### Extracted entries
Lemma find_on_page_map (q : str) (b : MarkdownFileBrowser) :
  f 32%N = 32%N ->
  agree_under (map f) (find_on_page unicode_word unicode_lower q b)
    (find_on_page unicode_word unicode_lower q (with_content (map f) b)).
Proof.
  intros Hsp. unfold find_on_page.
  change (_find_on_page_query (with_content (map f) b)) with (_find_on_page_query b).
  change (_find_on_page_last_result (with_content (map f) b))
    with (_find_on_page_last_result b).
  change (viewport_current_page (with_content (map f) b))
    with (viewport_current_page b).
  destruct (same_query q (_find_on_page_query b)
            && same_page (viewport_current_page b) (_find_on_page_last_result b)).
  - now apply find_next_map.
  - unfold bind, assign, _find_next_viewport.
    change (set__find_on_page_query (Some q) (with_content (map f) b))
      with (with_content (map f) (set__find_on_page_query (Some q) b)).
    set (b0 := set__find_on_page_query (Some q) b).
    change (viewport_pages (with_content (map f) b0)) with (viewport_pages b0).
    destruct (str_eqb (strip (normalize_query unicode_word unicode_lower q)) []).
    + apply go_to_match_map.
    + rewrite (scan_pages_map _ _ _ Hsp).
      destruct (scan_pages _ _ _ _ _) as [e | r].
      * split; reflexivity.
      * apply go_to_match_map.
Qed.

End CharMap.

Lemma ascii_upper_cases (c : char) :
  ascii_upper c = c \/ ((97 <= c <= 122)%N /\ ascii_upper c = (c - 32)%N).
Proof.
  unfold ascii_upper.
  destruct ((97 <=? c) && (c <=? 122))%N eqn:E; [right | now left].
  apply andb_true_iff in E. destruct E as [E1 E2].
  apply N.leb_le in E1, E2. split; [lia | reflexivity].
Qed.

Lemma letter_tests (c : char) :
  (97 <= c <= 122)%N ->
  ((c <? 128) = true /\ (c - 32 <? 128) = true
   /\ (65 <=? c - 32) = true /\ (c - 32 <=? 90) = true
   /\ (97 <=? c) = true /\ (c <=? 122) = true
   /\ (c <=? 90) = false /\ c - 32 + 32 = c)%N.
Proof.
  intros H. repeat split;
    first [apply N.ltb_lt; lia | apply N.leb_le; lia | apply N.leb_gt; lia | lia].
Qed.

Lemma letter_not_space (c : char) : (65 <= c <= 122)%N -> isspace c = false.
Proof.
  intros H. unfold isspace.
  repeat (apply orb_false_intro);
    first [ apply N.eqb_neq; lia
          | apply andb_false_iff; first [left; apply N.leb_gt; lia
                                        | right; apply N.leb_gt; lia] ].
Qed.

(** X15. The search ignores the case of the ASCII letters of the content:
    on the document with its letters in upper case, [find_on_page] and
    [find_next] have the outcome that they have on the document itself, with
    the same pages found and the text returned in upper case, and every query
    matches the same pages. *)
Theorem search_ignores_case (unicode_word : char -> bool) (unicode_lower : char -> str)
    (q : str) (b : MarkdownFileBrowser) :
  agree_under (map ascii_upper)
    (find_on_page unicode_word unicode_lower q b)
    (find_on_page unicode_word unicode_lower q (with_content (map ascii_upper) b))
  /\ agree_under (map ascii_upper)
       (find_next unicode_word unicode_lower b)
       (find_next unicode_word unicode_lower (with_content (map ascii_upper) b))
  /\ forall i,
       page_matches unicode_word unicode_lower q (with_content (map ascii_upper) b) i
       = page_matches unicode_word unicode_lower q b i.
Proof.
  assert (Hw : forall c, is_word unicode_word (ascii_upper c) = is_word unicode_word c).
  { intros c. destruct (ascii_upper_cases c) as [-> | [Hc ->]]; [reflexivity |].
    destruct (letter_tests c Hc) as (T1 & T2 & T3 & T4 & T5 & T6 & _).
    unfold is_word, ascii_word. rewrite T1, T2, T3, T4, T5, T6.
    cbn [andb orb]. now rewrite !orb_true_r. }
  assert (Hs : forall c, isspace (ascii_upper c) = isspace c).
  { intros c. destruct (ascii_upper_cases c) as [-> | [Hc ->]]; [reflexivity |].
    rewrite !letter_not_space by lia. reflexivity. }
  assert (Hl : forall c, lower_char unicode_lower (ascii_upper c)
                         = lower_char unicode_lower c).
  { intros c. destruct (ascii_upper_cases c) as [-> | [Hc ->]]; [reflexivity |].
    destruct (letter_tests c Hc) as (T1 & T2 & T3 & T4 & T5 & T6 & T7 & T8).
    unfold lower_char. rewrite T1, T3, T4, T7, T8. cbn [andb].
    now rewrite andb_false_r. }
  split; [| split].
  - now apply find_on_page_map.
  - now apply find_next_map.
  - intros i. now apply page_matches_map.
Qed.

(** ** Further properties: the directory listing *)

Lemma list_entries_spec (fs : Listing.FileSystem) (p : str) (entries : list str) :
  forall acc listing,
    Listing.list_entries fs p entries acc = inr listing
    <-> exists rows,
          Forall2 (fun entry r => Listing.entry_row fs p entry = inr r) entries rows
          /\ listing = acc ++ List.concat rows.
Proof.
  induction entries as [| entry rest IH]; intros acc listing; cbn [Listing.list_entries].
  - split.
    + intros H. inversion H. exists []. split; [constructor | now rewrite app_nil_r].
    + intros (rows & HF & ->). inversion HF. now rewrite app_nil_r.
  - destruct (Listing.entry_row fs p entry) as [e | r] eqn:E.
    + split; [discriminate |]. intros (rows & HF & _). inversion HF; subst.
      congruence.
    + rewrite IH. split.
      * intros (rows & HF & ->). exists (r :: rows).
        split; [now constructor | cbn [List.concat]; now rewrite app_assoc].
      * intros (rows & HF & ->). inversion HF as [| ? r' ? rows' Hr HF']; subst.
        assert (r' = r) by congruence. subst r'.
        exists rows'. split; [exact HF' | cbn [List.concat]; now rewrite app_assoc].
Qed.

### Task requirements
Going back over the entries above, copy word for word every line from the one that has "split; [| split]." on through the one that has "Listing.list_entries fs p".

### Answer to this task
  split; [| split].
  - now apply find_on_page_map.
  - now apply find_next_map.
  - intros i. now apply page_matches_map.
Qed.

(** ** Further properties: the directory listing *)

Lemma list_entries_spec (fs : Listing.FileSystem) (p : str) (entries : list str) :
  forall acc listing,
    Listing.list_entries fs p entries acc = inr listing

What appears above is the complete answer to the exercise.